For the records that follow, please set down exactly the lines between the one holding "let st := close_session" and the one holding "match decode_client buf with", inclusive, and only those.

[Opening Given data section]

(* ===== verification/Wt.v ===== *)
(** * The WebTransport transport

    crates/cherenkov-transport-wt/src/lib.rs: the same frames over a byte stream,
    each preceded by its length on four bytes, big end first. *)
From S2P Require Import Prelude Utf8 Protocol ProtoWire Traits Session Hub HubInv HubReach Ws.
From S2P Require Import MemoryBroker Node HubProps.

Definition DEFAULT_OUTBOX_CAPACITY : N := 1024.

(** ** Framing *)

(** [u32::to_be_bytes]; the argument is reduced as [bytes.len() as u32] does. *)
Definition be32 (n : N) : Bytes :=
  [byte_of (n / 16777216 mod 256); byte_of (n / 65536 mod 256); byte_of (n / 256 mod 256);
   byte_of (n mod 256)]%N.

(** [u32::from_be_bytes]. *)
Definition from_be32 (a b c d : Byte.byte) : N :=
  (byte_val a * 16777216 + byte_val b * 65536 + byte_val c * 256 + byte_val d)%N.

Definition MAX_FRAME : N := (16 * 1024 * 1024)%N.

(** What the writer task writes for a body. *)
Definition write_frame (bytes : Bytes) : Bytes := be32 (N.of_nat (length bytes)) ++ bytes.

(** [read_exact]: fails when the stream ends early. *)
Definition read_exact (n : nat) (input : Bytes) : option (Bytes * Bytes) :=
  if decide (n ≤ length input) then Some (take n input, drop n input) else None.

(** The reading branch of the [select!]; [input] is the rest of the stream. *)
Definition read_frame (input : Bytes) : option (Bytes * Bytes) :=
  match read_exact 4 input with
  | Some ([a; b; c; d], input) =>
      let len := from_be32 a b c d in
      if decide (MAX_FRAME < len)%N then None
      else read_exact (N.to_nat len) input
  | _ => None
  end.

Section wt.
Context {W Str : Type} `{NO : Notifier} `{M : Mpsc} `{C : ProstCodec}.
Variable show_prost : prost_error → string.

Definition deliver (session_id : N) (frame : ServerFrame) (st : @HubSt W Str _ M) : HubSt :=
  match get st.(core).(registry) session_id with
  | None => st
  | Some session => (outbox_send (deref st.(core) session).(outbox) frame st).2
  end.

Definition deliver_error (session_id request_id : N) (err : HubError) (st : @HubSt W Str _ M) :
    HubSt :=
  let code :=
    match err with
    | ESchema _ => ValidationFailed
    | EAuth _ => InvalidTokenCode
    | EAcl _ => AclDenied
    | NotConnected _ => NotConnectedCode
    | _ => Internal
    end in
  deliver session_id
    (SF_Error (mk_ProtocolError request_id (u32_of_error_code code) (show_hub_error err))) st.

Definition dispatch (frame : ClientFrame) (session_id : N) (hub : @Hub W Str)
    (st : @HubSt W Str _ M) : HubSt :=
  match frame with
  | CF_Connect c =>
      match handle_connect hub session_id c.(con_request_id) c.(con_token) st with
      | (Ok ok, st) => deliver session_id (SF_ConnectOk ok) st
      | (Err err, st) => deliver_error session_id c.(con_request_id) err st
      end
  | CF_Subscribe s =>
      match handle_subscribe hub session_id s.(sub_request_id) s.(sub_channel)
              s.(sub_since_offset) st with
      | (Ok ok, st) => deliver session_id (SF_SubscribeOk ok) st
      | (Err err, st) => deliver_error session_id s.(sub_request_id) err st
      end
  | CF_Unsubscribe u =>
      match handle_unsubscribe hub session_id u.(unsub_request_id) u.(unsub_channel) st with
      | (Ok ok, st) => deliver session_id (SF_UnsubscribeOk ok) st
      | (Err err, st) => deliver_error session_id u.(unsub_request_id) err st
      end
  | CF_Publish p =>
      match handle_publish hub session_id p.(pub_channel) p.(pub_data) st with
      | (Ok _, st) => st
      | (Err err, st) => deliver_error session_id p.(pub_request_id) err st
      end
  end.

(** ** The connection *)

Record Conn : Type := mk_Conn {
  session : N;
  session_id : N;
  out : N;
  waiting : option Notified;
  input : Bytes;
  writer_running : bool;
  wire : Bytes;
}.

Definition open_conn (hub : @Hub W Str) (o capacity : N) (input : Bytes) (st : @HubSt W Str _ M) :
    Conn * HubSt :=
  let st := mk_HubSt st.(core) (<[o := mpsc_channel capacity]> st.(outboxes)) st.(world) in
  let '(session, st) := open_session hub o st in
  let s := deref st.(core) session in
  (mk_Conn session s.(id) o (Some (notified s.(shutdown))) input true [], st).

(** A turn of the writer task. *)
Definition write_turn (sent : bool) (s : Conn) (st : @HubSt W Str _ M) : Conn * HubSt :=
  if s.(writer_running) then
    match st.(outboxes) !! s.(out) with
    | None => (s, st)
    | Some ch =>
        match mpsc_recv ch with
        | (None, _) => (s, st)
        | (Some frame, ch) =>
            let st := mk_HubSt st.(core) (<[s.(out) := ch]> st.(outboxes)) st.(world) in
            if sent
            then (mk_Conn s.(session) s.(session_id) s.(out) s.(waiting) s.(input) true
                    (s.(wire) ++ write_frame (encode_server frame)), st)
            else (mk_Conn s.(session) s.(session_id) s.(out) s.(waiting) s.(input) false s.(wire),
                  drop_receiver s.(out) st)
        end
    end
  else (s, st).

Definition finish (hub : @Hub W Str) (s : Conn) (st : @HubSt W Str _ M) : Conn * HubSt :=
  let st := drop_receiver s.(out) st in
  let st := close_session hub s.(session_id) st in
  (mk_Conn s.(session) s.(session_id) s.(out) None s.(input) false s.(wire),
   release hub s.(session) st).

(** A turn of the loop. *)
Definition loop_turn (hub : @Hub W Str) (s : Conn) (st : @HubSt W Str _ M) : Conn * HubSt :=
  match s.(waiting) with
  | None => (s, st)
  | Some w =>
      if notified_ready (deref st.(core) s.(session)).(shutdown) w then finish hub s st
      else match read_frame s.(input) with
           | None => finish hub s st
           | Some (buf, rest) =>
               match decode_client buf with
               | Ok frame =>
                   let st := dispatch frame s.(session_id) hub st in
                   (mk_Conn s.(session) s.(session_id) s.(out)
                      (Some (notified (deref st.(core) s.(session)).(shutdown))) rest
                      s.(writer_running) s.(wire), st)
               | Err err =>
                   let st := deliver s.(session_id)
                     (SF_Error (mk_ProtocolError 0 (u32_of_error_code InvalidFrame)
                        ("invalid frame: " +:+ show_decode_error show_prost err))) st in
                   finish hub s st
               end
           end
  end.

(** C38: a client gets the same treatment over WebTransport as over a WebSocket:
    for every frame, session and state the two dispatchers do exactly the same,
    replies and error codes included. *)
Theorem wt_dispatch_as_ws (frame : ClientFrame) (sid : N) (hub : @Hub W Str)
    (st : @HubSt W Str _ M) :
  dispatch frame sid hub st = Ws.handle_frame frame sid hub st.
Proof.
  assert (He : ∀ rid err s, deliver_error sid rid err s
    = Ws.deliver sid (error_frame rid (error_code_for err) (show_hub_error err)) s)
    by (intros rid err s; by destruct err).
  destruct frame; simpl; case_match; case_match; done || apply He.
Qed.
End wt.

(** ** Correctness of the framing *)

Lemma byte_val_lt b : (byte_val b < 256)%N.
Proof. unfold byte_val. pose proof (Byte.to_N_bounded b). lia. Qed.

Lemma from_be32_be32 n :
  (n < 2 ^ 32)%N → ∃ a b c d, be32 n = [a; b; c; d] ∧ from_be32 a b c d = n.
Proof.
  intros Hn. do 4 eexists. split; [done|]. unfold from_be32.
  rewrite !byte_val_byte_of by (apply N.mod_lt; done).
  pose proof (N.div_mod n 256). pose proof (N.div_mod (n / 256) 256).
  pose proof (N.div_mod (n / 65536) 256).
  rewrite N.Div0.div_div in *. change (256 * 256)%N with 65536%N in *.
  change (65536 * 256)%N with 16777216%N in *.
  assert (n / 16777216 < 256)%N by (apply N.Div0.div_lt_upper_bound; lia).
  rewrite (N.mod_small (n / 16777216) 256) by done. lia.
Qed.

Lemma read_exact_app n l k : length l = n → read_exact n (l ++ k) = Some (l, k).
Proof.
  intros <-. unfold read_exact. rewrite decide_True by (rewrite length_app; lia).
  by rewrite take_app_length, drop_app_length.
Qed.

Lemma read_write_frame body rest :
  (N.of_nat (length body) ≤ MAX_FRAME)%N →
  read_frame (write_frame body ++ rest) = Some (body, rest).
Proof.
  intros Hlen. unfold write_frame, read_frame, MAX_FRAME in *.
  destruct (from_be32_be32 (N.of_nat (length body))) as (a & b & c & d & -> & Hv); [lia|].
  rewrite <-app_assoc, (read_exact_app 4) by done. rewrite Hv.
  rewrite decide_False by (unfold MAX_FRAME; lia). rewrite Nat2N.id. by apply read_exact_app.
Qed.

(** Reading frames until the stream ends or breaks; each takes four bytes at least,
    so the length of the stream is fuel enough. *)
Fixpoint read_all (fuel : nat) (input : Bytes) : list Bytes :=
  match fuel with
  | O => []
  | S fuel => match read_frame input with
              | Some (body, rest) => body :: read_all fuel rest
              | None => []
              end
  end.

(** C37: whatever frames are written one after the other, up to 16 MiB each, are
    read back one by one, complete and in order; a length above 16 MiB is refused
    before its body is read, and a stream cut inside a frame yields no frame. *)
Theorem framing_round_trip (bodies : list Bytes) (cut : Bytes) (body : Bytes)
    (Hb : Forall (λ b, N.of_nat (length b) ≤ MAX_FRAME)%N bodies)
    (Hcut : ∃ more, more ≠ [] ∧ cut ++ more = write_frame body)
    (Hbody : (N.of_nat (length body) ≤ MAX_FRAME)%N) :
  read_all (length (concat (map write_frame bodies) ++ cut))
    (concat (map write_frame bodies) ++ cut) = bodies ∧
  (∀ big rest, (MAX_FRAME < N.of_nat (length big) < 2 ^ 32)%N →
     read_frame (write_frame big ++ rest) = None).
Proof.
  split.
  - assert (Hnone : read_frame cut = None).
    { destruct Hcut as (more & Hne & Heq).
      destruct (from_be32_be32 (N.of_nat (length body))) as (a & b & c & d & Hbe & Hv);
        [unfold MAX_FRAME in Hbody; lia|].
      unfold write_frame in Heq. rewrite Hbe in Heq.
      unfold read_frame, read_exact. destruct (decide (4 ≤ length cut)) as [Hl|]; [|done].
      do 4 (destruct cut as [|? cut]; [simpl in Hl; lia|]). simpl in Heq.
      injection Heq as -> -> -> -> Heq. simpl. rewrite Hv.
      destruct (decide (MAX_FRAME < N.of_nat (length body))%N); [done|].
      rewrite decide_False; [done|]. rewrite Nat2N.id, <-Heq, length_app.
      destruct more; [done|]. simpl. rewrite drop_0. lia. }
    assert (Hgen : ∀ fuel, length (concat (map write_frame bodies) ++ cut) ≤ fuel →
      read_all fuel (concat (map write_frame bodies) ++ cut) = bodies); [|by apply Hgen].
    induction Hb as [|b l Hb0 _ IH]; intros fuel Hf.
    + destruct fuel; simpl; [done|]. by rewrite Hnone.
    + change (concat (map write_frame (b :: l))) with (write_frame b ++ concat (map write_frame l)) in *.
      rewrite <-app_assoc in *. rewrite length_app in Hf.
      assert (4 ≤ length (write_frame b)) by (unfold write_frame; rewrite length_app; simpl; lia).
      destruct fuel as [|fuel]; [lia|]. cbn [read_all].
      rewrite read_write_frame by done. f_equal. apply IH. lia.
  - intros big rest Hbig. unfold write_frame, read_frame.
    destruct (from_be32_be32 (N.of_nat (length big))) as (a & b & c & d & -> & Hv); [lia|].
    rewrite <-app_assoc, (read_exact_app 4) by done. rewrite Hv. by rewrite decide_True by lia.
Qed.

Lemma framing_round_trip_witness :
  read_all 12 (write_frame [x01; x02] ++ write_frame [] ++ [x00; x00]) = [[x01; x02]; []].
Proof.
  refine (proj1 (framing_round_trip [[x01; x02]; []] [x00; x00] [] _ _ _)).
  - repeat constructor; vm_compute; discriminate.
  - exists [x00; x00]. split; [discriminate|reflexivity].
  - vm_compute. discriminate.
Defined.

[Closing Given data section]

**Your response:**
  let st := close_session hub s.(session_id) st in
  (mk_Conn s.(session) s.(session_id) s.(out) None s.(input) false s.(wire),
   release hub s.(session) st).

(** A turn of the loop. *)
Definition loop_turn (hub : @Hub W Str) (s : Conn) (st : @HubSt W Str _ M) : Conn * HubSt :=
  match s.(waiting) with
  | None => (s, st)
  | Some w =>
      if notified_ready (deref st.(core) s.(session)).(shutdown) w then finish hub s st
      else match read_frame s.(input) with
           | None => finish hub s st
           | Some (buf, rest) =>
               match decode_client buf with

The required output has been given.